High proportions of autistic children suffer from gastrointestinal (GI) disorders, implying a link between autism and abnormalities in gut microbial functions. Increasing evidence from recent high-throughput sequencing analyses indicates that disturbances in composition and diversity of gut microbiome are associated with various disease conditions. However, microbiome-level studies on autism are limited and mostly focused on pathogenic bacteria. Therefore, here we aimed to define systemic changes in gut microbiome associated with autism and autism-related GI problems. We recruited 20 neurotypical and 20 autistic children accompanied by a survey of both autistic severity and GI symptoms. By pyrosequencing the V2/V3 regions in bacterial 16S rDNA from fecal DNA samples, we compared gut microbiomes of GI symptom-free neurotypical children with those of autistic children mostly presenting GI symptoms. Unexpectedly, the presence of autistic symptoms, rather than the severity of GI symptoms, was associated with less diverse gut microbiomes. Further, rigorous statistical tests with multiple testing corrections showed significantly lower abundances of the genera Prevotella, Coprococcus, and unclassified Veillonellaceae in autistic samples.
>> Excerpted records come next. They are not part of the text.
(** * THI solar dashboard: the ingestion pipeline, embedded and verified

    A shallow embedding of the polling monitor ([ftp_monitor.py]) and of the
    parsing, logging and statistics functions of the dashboard ([app.py]),
    followed by the properties of the specification that they settle.

    Conventions of the embedding.
    - A Python [float] is an IEEE 754 binary64 number: Rocq's primitive
      [float], with its operations.  [=] on floats is identity of the value
      (one NaN, [+0] and [-0] distinct); [PrimFloat.eqb] is Python's [==].
    - A Python [str] is a [string]; the model follows Python on strings
      of ASCII characters, and the properties that depend on the class of
      a character (white space, digit, letter) are stated for those.
      [bytes] are a [list byte].
    - The local directory is a finite map from path to content.
    - What the network, the local disk and the database answer during a call
      is an explicit argument of the call ([transfer], [mdtm_session],
      [option string] for a fault); the effects of the call are returned as
      a new state. *)

From Stdlib Require Import ZArith Ascii String Floats Lia Sorting.Sorted Sorting.Permutation.
From stdpp Require Import base strings list gmap pretty.

Set Warnings "-inexact-float".
#[local] Open Scope string_scope.
#[local] Open Scope Z_scope.
#[local] Open Scope list_scope.

(** ** Outcome of a Python call that may raise *)

Inductive result (E A : Type) : Type :=
| Ok (a : A)
| Raised (e : E).
Arguments Ok {E A} a.
Arguments Raised {E A} e.

Definition bind {E A B} (r : result E A) (k : A -> result E B) : result E B :=
  match r with
  | Ok a => k a
  | Raised e => Raised e
  end.

(** The value, when there is one. *)
Definition to_option {E A} (r : result E A) : option A :=
  match r with
  | Ok a => Some a
  | Raised _ => None
  end.

Notation "x <-! r ; k" := (bind r (fun x => k))
  (at level 100, r at next level, right associativity, only parsing).

(** ** The Python builtins the programs call *)

Module Py.

(** [s.startswith(p)] *)
Definition startswith (s p : string) : bool := String.prefix p s.

(** [s.endswith(p)] *)
Definition endswith (s p : string) : bool :=
  let ls := String.list_ascii_of_string s in
  let lp := String.list_ascii_of_string p in
  bool_decide (drop (length ls - length lp)%nat ls = lp)
  && bool_decide (length lp <= length ls)%nat.

(** [s.split(sep)] for a separator of one character: every occurrence
    cuts, empty pieces are kept, and the result is never empty. *)
Fixpoint split_on (sep : ascii) (s : string) : list string :=
  match s with
  | EmptyString => [""]
  | String a rest =>
      if Ascii.eqb a sep then "" :: split_on sep rest
      else match split_on sep rest with
           | piece :: pieces => String a piece :: pieces
           | [] => [String a ""]
           end
  end.

(** The ASCII characters that [str.isspace] accepts: tab to carriage
    return, the four separators 28 to 31, and the space. *)
Definition is_space (a : ascii) : bool :=
  let n := Z.of_nat (nat_of_ascii a) in
  ((9 <=? n) && (n <=? 13)) || ((28 <=? n) && (n <=? 32)).

(** [s.split()]: cut at runs of white space, no empty piece. *)
Fixpoint split_ws_aux (cur : option string) (s : string) : list string :=
  match s with
  | EmptyString => match cur with Some w => [String.rev w] | None => [] end
  | String a rest =>
      if is_space a then
        match cur with
        | Some w => String.rev w :: split_ws_aux None rest
        | None => split_ws_aux None rest
        end
      else
        split_ws_aux (Some (String a (default "" cur))) rest
  end.

Definition split_ws (s : string) : list string := split_ws_aux None s.

Definition digit_of (a : ascii) : option Z :=
  let n := Z.of_nat (nat_of_ascii a) in
  if (48 <=? n) && (n <=? 57) then Some (n - 48) else None.

(** The value of a run of decimal digits, [None] on any other character. *)
Fixpoint digits_from (acc : Z) (s : string) : option Z :=
  match s with
  | EmptyString => Some acc
  | String a rest =>
      match digit_of a with
      | Some d => digits_from (10 * acc + d) rest
      | None => None
      end
  end.

(** The white space that [int] skips around an ASCII numeral: tab to
    carriage return, and the space; not the separators 28 to 31, which
    only [str.split] takes. *)
Definition is_int_space (a : ascii) : bool :=
  let n := Z.of_nat (nat_of_ascii a) in
  ((9 <=? n) && (n <=? 13)) || (n =? 32).

Fixpoint lstrip_int (s : string) : string :=
  match s with
  | String a rest => if is_int_space a then lstrip_int rest else s
  | EmptyString => EmptyString
  end.

Definition strip_int (s : string) : string :=
  String.rev (lstrip_int (String.rev (lstrip_int s))).

(** The most digits that [int] converts: [sys.get_int_max_str_digits()]
    as CPython 3.11 sets it. *)
Definition max_str_digits : nat := 4300.

Definition unsigned_int (s : string) : option Z :=
  match s with
  | EmptyString => None
  | _ =>
      if (max_str_digits <? String.length s)%nat then None
      else digits_from 0 s
  end.

(** [int(s)] in base ten, on a string of ASCII characters without
    underscore (the pieces of [split('_')] have none): white space
    around, an optional sign, then at least one digit and at most
    [max_str_digits], leading zeros counted.  [None] stands for
    [ValueError]. *)
Definition int (s : string) : option Z :=
  match strip_int s with
  | String "+" rest => unsigned_int rest
  | String "-" rest => Z.opp <$> unsigned_int rest
  | body => unsigned_int body
  end.

(** [bool(x)] of a float: false on both zeros, true otherwise (NaN too). *)
Definition truthy (x : float) : bool := negb (PrimFloat.eqb x 0%float).

(** [sum(xs)] of floats: the additions from the left, starting at the
    integer [0] (CPython up to 3.11; later versions compensate the
    rounding of float sums). *)
Definition sum (xs : list float) : float :=
  fold_left PrimFloat.add xs 0%float.

(** Whether every character of [s] passes the test [p]. *)
Fixpoint all_chars (p : ascii -> bool) (s : string) : bool :=
  match s with
  | EmptyString => true
  | String a rest => p a && all_chars p rest
  end.
(** * AutoCodebaseIndex: the chunk splitter, the file summarizer and the
      directory walker of [auto_codebase_indexer.py], embedded in Rocq.

    Python values are modelled as follows.
    - A [str] is the list of its Unicode code points ([N]); [len] counts
      code points, as Python does.
    - An [int] is a [Z].
    - A raised exception is the [Raise] constructor of [result].
    - The language-model collaborator and the file system are the fields
      of a [world] that the summarizer and the walker take as argument. *)

From Stdlib Require Import ZArith NArith String Ascii List QArith Lia.
From Stdlib Require Import DecimalString.
From stdpp Require Import base list sorting.

Local Open Scope Z_scope.

(** ** Strings *)

Definition codepoint := N.
Definition str := list codepoint.

(** An ASCII literal as a [str]. *)
Definition u (s : string) : str := map N_of_ascii (list_ascii_of_string s).
Arguments u : simpl never.

Definition len (s : str) : Z := Z.of_nat (length s).

Definition newline : codepoint := 10%N.
Definition is_newline (c : codepoint) : bool := (c =? newline)%N.

(** [str.isspace] on one code point: the code points that [str.strip()]
    removes. *)
Definition isspace (c : codepoint) : bool :=
  ((0x09 <=? c) && (c <=? 0x0D) || (0x1C <=? c) && (c <=? 0x20)
   || (c =? 0x85) || (c =? 0xA0) || (c =? 0x1680)
   || (0x2000 <=? c) && (c <=? 0x200A)
   || (c =? 0x2028) || (c =? 0x2029) || (c =? 0x202F) || (c =? 0x205F)
   || (c =? 0x3000))%N.

Fixpoint lstrip (s : str) : str :=
  match s with
  | c :: s' => if isspace c then lstrip s' else s
  | [] => []
  end.

Definition rstrip (s : str) : str := rev (lstrip (rev s)).

(** [s.strip()] *)
Definition strip (s : str) : str := rstrip (lstrip s).

(** [s.lower()] on the ASCII letters.  Outside ['A'..'Z'] the code point is
    kept; no other code point has ['.'], ['p'] or ['y'] in its lower-case
    mapping, so [lower ext = u ".py"] decides [ext.lower() == ".py"] for
    every Python string. *)
Definition lower_codepoint (c : codepoint) : codepoint :=
  if ((0x41 <=? c) && (c <=? 0x5A))%N then (c + 32)%N else c.

Definition lower (s : str) : str := map lower_codepoint s.

(** [sep.join(l)] *)
Fixpoint join (sep : str) (l : list str) : str :=
  match l with
  | [] => []
  | [s] => s
  | s :: rest => s ++ sep ++ join sep rest
  end.

(** ** Exceptions, [range] and slices *)

Inductive exn : Type :=
| ValueError
| RecursionError.

Inductive result (A : Type) : Type :=
| Ok (a : A)
| Raise (e : exn).
Arguments Ok {A} a.
Arguments Raise {A} e.

#[global] Instance exn_eq_dec : EqDecision exn.
Proof. solve_decision. Defined.

#[global] Instance result_eq_dec {A : Type} `{EqDecision A} :
  EqDecision (result A).
Proof. solve_decision. Defined.

(** [len(range(start, stop, step))] for a non-zero step. *)
Definition range_length (start stop step : Z) : Z :=
  if 0 <? step
  then (if start <? stop then (stop - start - 1) / step + 1 else 0)
  else (if stop <? start then (start - stop - 1) / (- step) + 1 else 0).

(** [list(range(start, stop, step))]; a zero step raises [ValueError]. *)
Definition py_range (start stop step : Z) : result (list Z) :=
  if step =? 0 then Raise ValueError
  else Ok (map (fun k => start + Z.of_nat k * step)
               (seq 0 (Z.to_nat (range_length start stop step)))).

(** A slice bound brought into [0 .. len]. *)
Definition clamp_index (n i : Z) : Z :=
  if i <? 0 then Z.max 0 (i + n) else Z.min i n.

(** [s[i:j]] *)
Definition slice (s : str) (i j : Z) : str :=
  let a := clamp_index (len s) i in
  let b := clamp_index (len s) j in
  take (Z.to_nat (b - a)) (drop (Z.to_nat a) s).

(** ** The chunk splitter *)

(** The pattern [(?=^(def |class ))] with [re.MULTILINE], tried at one
    position: [bol] says whether the position is at the start of the text
    or right after a newline, [s] is the text from the position on.  The
    match is empty; the result is what group 1 captured. *)
Definition match_boundary (bol : bool) (s : str) : option str :=
  if bol then
    if bool_decide (take 4 s = u "def ") then Some (u "def ")
    else if bool_decide (take 6 s = u "class ") then Some (u "class ")
    else None
  else None.

(** [pattern.split]: the scan keeps in [seg] the text since the last match.
    At every position where the pattern matches, [re.split] emits the
    segment before the match and then the text of each capturing group of
    the pattern, and goes on one position further (the match is empty).
    After the last match it emits the rest. *)
Fixpoint split_scan (bol : bool) (seg : str) (s : str) : list str :=
  match s with
  | [] => [seg]
  | c :: s' =>
      match match_boundary bol s with
      | Some g => seg :: g :: split_scan (is_newline c) [c] s'
      | None => split_scan (is_newline c) (seg ++ [c]) s'
      end
  end.

Definition pattern_split (s : str) : list str := split_scan true [] s.

(** [for i in range(0, len(s), n): chunks.append(s[i:i + n])] *)
Definition fixed_size_chunks (s : str) (n : Z) : result (list str) :=
  match py_range 0 (len s) n with
  | Ok idxs => Ok (map (fun i => slice s i (i + n)) idxs)
  | Raise e => Raise e
  end.

(** The loop over [parts] of the [.py] branch; [chunks] is the list built
    so far. *)
Fixpoint chunk_parts (parts : list str) (max_chunk_length : Z)
    (chunks : list str) : result (list str) :=
  match parts with
  | [] => Ok chunks
  | part :: rest =>
      let part := strip part in
      match part with
      | [] => chunk_parts rest max_chunk_length chunks
      | _ :: _ =>
          if len part >? max_chunk_length then
            match fixed_size_chunks part max_chunk_length with
            | Ok ws => chunk_parts rest max_chunk_length (chunks ++ ws)
            | Raise e => Raise e
            end
          else chunk_parts rest max_chunk_length (chunks ++ [part])
      end
  end.

Definition split_into_logical_chunks (file_content file_extension : str)
    (max_chunk_length : Z) : result (list str) :=
  if bool_decide (lower file_extension = u ".py") then
    chunk_parts (pattern_split file_content) max_chunk_length []
  else if len file_content >? max_chunk_length then
    fixed_size_chunks file_content max_chunk_length
  else Ok [file_content].

(** The boundary split as section 4.1 of the specification words it: the
    text is cut at the start of every boundary, the keyword begins the new
    piece, each piece is trimmed and empty pieces are dropped.  Used only
    to compare with [split_into_logical_chunks]. *)
Fixpoint spec_boundary_scan (bol : bool) (seg : str) (s : str) : list str :=
  match s with
  | [] => [seg]
  | c :: s' =>
      match match_boundary bol s with
      | Some _ => seg :: spec_boundary_scan (is_newline c) [c] s'
      | None => spec_boundary_scan (is_newline c) (seg ++ [c]) s'
      end
  end.
(** Lines 61-64, the [try] block after its [await]: the trimmed extract,
    or [None] when the request was rejected or a [TypeError] is thrown. *)
Definition try_summary (r : outcome js) : option js :=
  match r with
  | Resolved d => extract_of d ≫= trim
  | Rejected _ => None
  end.

(** Lines 81-84: the headlines of a parsed feed; [None] is a [TypeError]
    on the way. *)
Definition headlines_of (feed : js) : option js :=
  its ← prop feed "items";
  match its with
  | JArr xs =>
      lines ← mapM (λ it, t ← prop it "title";
                          l ← prop it "link";
                          Some ("- " ++ ToString t ++ " (" ++ ToString l ++ ")"))
                   (take 5 xs);
      Some (JStr (join nl lines))
  | _ => None
  end.

(** [fetchRSS(feedUrl)] up to its first [await]: the cached value, or the
    request it has sent, with what the request settles to and when. *)
Inductive started : Type :=
| Cached (v : js)
| Pending (feedUrl : string) (r : outcome js) (ms : N).

(** What [fetchRSS] resolves to. *)
Definition settled (s : started) : js :=
  match s with
  | Cached v => v
  | Pending feedUrl (Resolved feed) _ =>
      match headlines_of feed with
      | Some headlines => headlines
      | None => JStr ("Error fetching RSS from " ++ feedUrl)
      end
  | Pending feedUrl (Rejected _) _ => JStr ("Error fetching RSS from " ++ feedUrl)
  end.
(** * Verification of the Opal JIRA ticket tool

    A shallow embedding of the three TypeScript sources of the tool
    - [jira-client.ts]  (the [JiraClient] class and [JiraClientError]),
    - [api/jira-tools.ts]  (the DEX deployment: project DHK, issue type Story),
    - the Petsmart variant of [jira-tools.ts] (project DTO, issue type Epic,
      with [convertOpalMarkdownToJira]),
    followed by the properties of the validation, mapping and error
    classification layers.

    JavaScript strings are sequences of UTF-16 code units; [length], [trim]
    and the regular expressions of the source all work on code units, so a
    string is a [list N] here.  Outbound HTTP traffic is made explicit: every
    call of the axios client is appended to a log and answered by a provider
    that owns an arbitrary state. *)

From Stdlib Require Import Ascii String.
From Stdlib Require Import List NArith ZArith Bool Lia.
Import ListNotations.

Set Implicit Arguments.

(* ================================================================== *)
(** ** JavaScript strings *)

Module JS.

(** A UTF-16 code unit.  Every value the program builds is below 65536; the
    functions below do not depend on that bound. *)
Definition char16 := N.
Definition jsstring := list char16.

Definition ch (a : ascii) : char16 := N_of_ascii a.

(** A string literal of the source whose characters are all ASCII. *)
Definition lit (s : string) : jsstring := map ch (list_ascii_of_string s).
Arguments lit s%_string.

(** ECMAScript LineTerminator: LF, CR, LS, PS. *)
Definition isLineTerminator (c : char16) : bool :=
  ((c =? 10) || (c =? 13) || (c =? 8232) || (c =? 8233))%N.

(** ECMAScript WhiteSpace + LineTerminator, the set removed by
    [String.prototype.trim] and matched by the class escape [\s]:
    TAB, VT, FF, SP, NBSP, U+1680, U+2000..U+200A, U+202F, U+205F, U+3000,
    U+FEFF and the four line terminators. *)
Definition isSpace (c : char16) : bool :=
  ((c =? 9) || (c =? 11) || (c =? 12) || (c =? 32) || (c =? 160)
   || (c =? 5760) || ((8192 <=? c) && (c <=? 8202))
   || (c =? 8239) || (c =? 8287) || (c =? 12288) || (c =? 65279))%N
  || isLineTerminator c.

Fixpoint trimStart (s : jsstring) : jsstring :=
  match s with
  | [] => []
  | c :: s' => if isSpace c then trimStart s' else s
  end.

Definition trimEnd (s : jsstring) : jsstring := rev (trimStart (rev s)).

(** [String.prototype.trim]. *)
Definition trim (s : jsstring) : jsstring := trimEnd (trimStart s).

(** Truthiness of a string value: only the empty string is falsy. *)
Definition truthy (s : jsstring) : bool :=
  match s with [] => false | _ :: _ => true end.

(** Truthiness of a possibly [undefined] string. *)
Definition truthy_opt (o : option jsstring) : bool :=
  match o with Some s => truthy s | None => false end.

(** [a || b] on possibly [undefined] strings. *)
Definition or_else (a b : option jsstring) : option jsstring :=
  if truthy_opt a then a else b.

(** [a || 'literal'] where the right operand is a string. *)
Definition or_str (a : option jsstring) (b : jsstring) : jsstring :=
  match a with
  | Some s => if truthy s then s else b
  | None => b
  end.

Fixpoint eqs (a b : jsstring) : bool :=
  match a, b with
  | [], [] => true
  | x :: a', y :: b' => (x =? y)%N && eqs a' b'
  | _, _ => false
  end.

Fixpoint startsWith (s p : jsstring) {struct p} : bool :=
  match p, s with
  | [], _ => true
  | x :: p', y :: s' => (x =? y)%N && startsWith s' p'
  | _ :: _, [] => false
  end.

(** [String.prototype.includes]. *)
Fixpoint includes (s p : jsstring) : bool :=
  startsWith s p ||
  match s with
  | [] => false
  | _ :: s' => includes s' p
  end.

(** Surrogate code units. *)
Definition isHighSurrogate (c : char16) : bool :=
  ((0xD800 <=? c) && (c <=? 0xDBFF))%N.
Definition isLowSurrogate (c : char16) : bool :=
  ((0xDC00 <=? c) && (c <=? 0xDFFF))%N.

(** [String.prototype.isWellFormed]: no unpaired surrogate, read as
    [CodePointAt] reads the string: a high surrogate takes the low one that
    follows it; a high surrogate without one, or a low surrogate met first,
    is unpaired. *)
Fixpoint isWellFormed (s : jsstring) : bool :=
  match s with
  | [] => true
  | c :: s' =>
      if isHighSurrogate c then
        match s' with
        | d :: s'' => isLowSurrogate d && isWellFormed s''
        | [] => false
        end
      else if isLowSurrogate c then false
      else isWellFormed s'
  end.

(** [p] occurs in [s] as a contiguous run of code units. *)
Definition occurs_in (p s : jsstring) : Prop :=
  exists pre post, s = pre ++ p ++ post.

End JS.
Import JS.

(* ================================================================== *)
(** ** Regular expressions

    A backtracking matcher in continuation-passing style for the fragment
    of ECMAScript regular expressions used by the source: literal code
    units, character classes, sequence, alternation, the greedy quantifiers
    [*] and [+], capture groups, and the assertions [^] and [$] under the
    [m] flag. *)

Module RegExp.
These are intriguingly versatile carbohydrate-degrading and/or fermenting bacteria, suggesting a potential influence of unusual diet patterns observed in autistic children. However, multivariate analyses showed that autism-related changes in both overall diversity and individual genus abundances were correlated with the presence of autistic symptoms but not with their diet patterns. Taken together, autism and accompanying GI symptoms were characterized by distinct and less diverse gut microbial compositions with lower levels of Prevotella, Coprococcus, and unclassified Veillonellaceae.